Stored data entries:
========

(** An access of the drain itself. *)
Lemma awaits_own es c c' n n' (r r' : Rest T S W) order past {B} (o : op W B) k b :
  exec FF PF sort p o (n, (c, r)) = (b, (n', (c', r'))) → allowed p (Main order) B o → (∀ l, order l ≡ₚ l) →
  (∀ k b a, Correlator.buckets c !! k = Some b → a ∈ alerts b → groupKey a = k) →
  awaits es c (MkGoroutine (Main order) past (Call o k)) →
  awaits (es ++ [Did (Main order) (Action o b)]) c' (MkGoroutine (Main order) (past ++ [Action o b]) (k b)).
Proof.
  intros He Ha Ho Hk Hx. right. rewrite drained_snoc, late_snoc. cbn [g_rest]. destruct Hx as [Hx|[Hd Hx]].
  - destruct (traces_total (λ _, True) (k b)) as (t & [] & Ht & _).
    { intros B' o'. destruct (sound_answer true B' o') as [b' _]. by exists b'. }
    destruct (Hx (Action o b :: t)) as (y & t' & keys & [= <- <-] & Hf & _); [by exists b, t|].
    assert (∀ a, a ∈ Schedule.buffered c' → groupKey a ∈ keys) as Hall.
    { destruct o; try done. cbn in Ha, Hf. injection Ha as <-. injection Hf as ->.
      apply (exec_effect FF PF sort p (Main order)) in He as [He _]; [|done]. apply drain_keys_spec in He as (_ & -> & ts & -> & _).
      intros a (bk & Hin & ([key b'] & -> & Hb)%list_elem_of_fmap)%list_elem_of_bind. rewrite Ho.
      apply list_elem_of_fmap. exists (key, b'). split; [|done]. cbn in *. apply elem_of_map_to_list in Hb. by eapply Hk. }
    split; [by destruct o; try done; rewrite orb_true_r|]. intros a Hin. right. intros t1 Ht1.
    destruct (Hx (Action o b :: t1)) as (y & t2 & keys2 & [= <- <-] & Hf2 & Hkeys); [by exists b, t1|].
    rewrite Hf in Hf2. injection Hf2 as <-. auto.
  - rewrite Hd. split; [done|]. intros a Hin. destruct (buffered_access _ o n c r b n' c' r' a He Ha Hk Hin) as [[Hb Hn]|Hb].
    2: { left. apply elem_of_app. by right. }
    destruct (Hx a Hb) as [Hl|Hl]; [left; apply elem_of_app; by left|]. right. intros t Ht.
    assert (groupKey a ∈ keys_of ((Action o b :: t) ≫= deeds)) as Hin'. { apply Hl. by exists b, t. }
    cbn in Hin'. unfold keys_of in Hin'. rewrite bind_app in Hin'. apply elem_of_app in Hin' as [?|?]; [by destruct Hn|done].
Qed.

========

Your task => After reading the data, retype all of it exactly as it reads.

Response =>
(** An access of the drain itself. *)
Lemma awaits_own es c c' n n' (r r' : Rest T S W) order past {B} (o : op W B) k b :
  exec FF PF sort p o (n, (c, r)) = (b, (n', (c', r'))) → allowed p (Main order) B o → (∀ l, order l ≡ₚ l) →
  (∀ k b a, Correlator.buckets c !! k = Some b → a ∈ alerts b → groupKey a = k) →
  awaits es c (MkGoroutine (Main order) past (Call o k)) →
  awaits (es ++ [Did (Main order) (Action o b)]) c' (MkGoroutine (Main order) (past ++ [Action o b]) (k b)).
Proof.
  intros He Ha Ho Hk Hx. right. rewrite drained_snoc, late_snoc. cbn [g_rest]. destruct Hx as [Hx|[Hd Hx]].
  - destruct (traces_total (λ _, True) (k b)) as (t & [] & Ht & _).
    { intros B' o'. destruct (sound_answer true B' o') as [b' _]. by exists b'. }
    destruct (Hx (Action o b :: t)) as (y & t' & keys & [= <- <-] & Hf & _); [by exists b, t|].
    assert (∀ a, a ∈ Schedule.buffered c' → groupKey a ∈ keys) as Hall.
    { destruct o; try done. cbn in Ha, Hf. injection Ha as <-. injection Hf as ->.
      apply (exec_effect FF PF sort p (Main order)) in He as [He _]; [|done]. apply drain_keys_spec in He as (_ & -> & ts & -> & _).
      intros a (bk & Hin & ([key b'] & -> & Hb)%list_elem_of_fmap)%list_elem_of_bind. rewrite Ho.
      apply list_elem_of_fmap. exists (key, b'). split; [|done]. cbn in *. apply elem_of_map_to_list in Hb. by eapply Hk. }
    split; [by destruct o; try done; rewrite orb_true_r|]. intros a Hin. right. intros t1 Ht1.
    destruct (Hx (Action o b :: t1)) as (y & t2 & keys2 & [= <- <-] & Hf2 & Hkeys); [by exists b, t1|].
    rewrite Hf in Hf2. injection Hf2 as <-. auto.
  - rewrite Hd. split; [done|]. intros a Hin. destruct (buffered_access _ o n c r b n' c' r' a He Ha Hk Hin) as [[Hb Hn]|Hb].
    2: { left. apply elem_of_app. by right. }
    destruct (Hx a Hb) as [Hl|Hl]; [left; apply elem_of_app; by left|]. right. intros t Ht.
    assert (groupKey a ∈ keys_of ((Action o b :: t) ≫= deeds)) as Hin'. { apply Hl. by exists b, t. }
    cbn in Hin'. unfold keys_of in Hin'. rewrite bind_app in Hin'. apply elem_of_app in Hin' as [?|?]; [by destruct Hn|done].
Qed.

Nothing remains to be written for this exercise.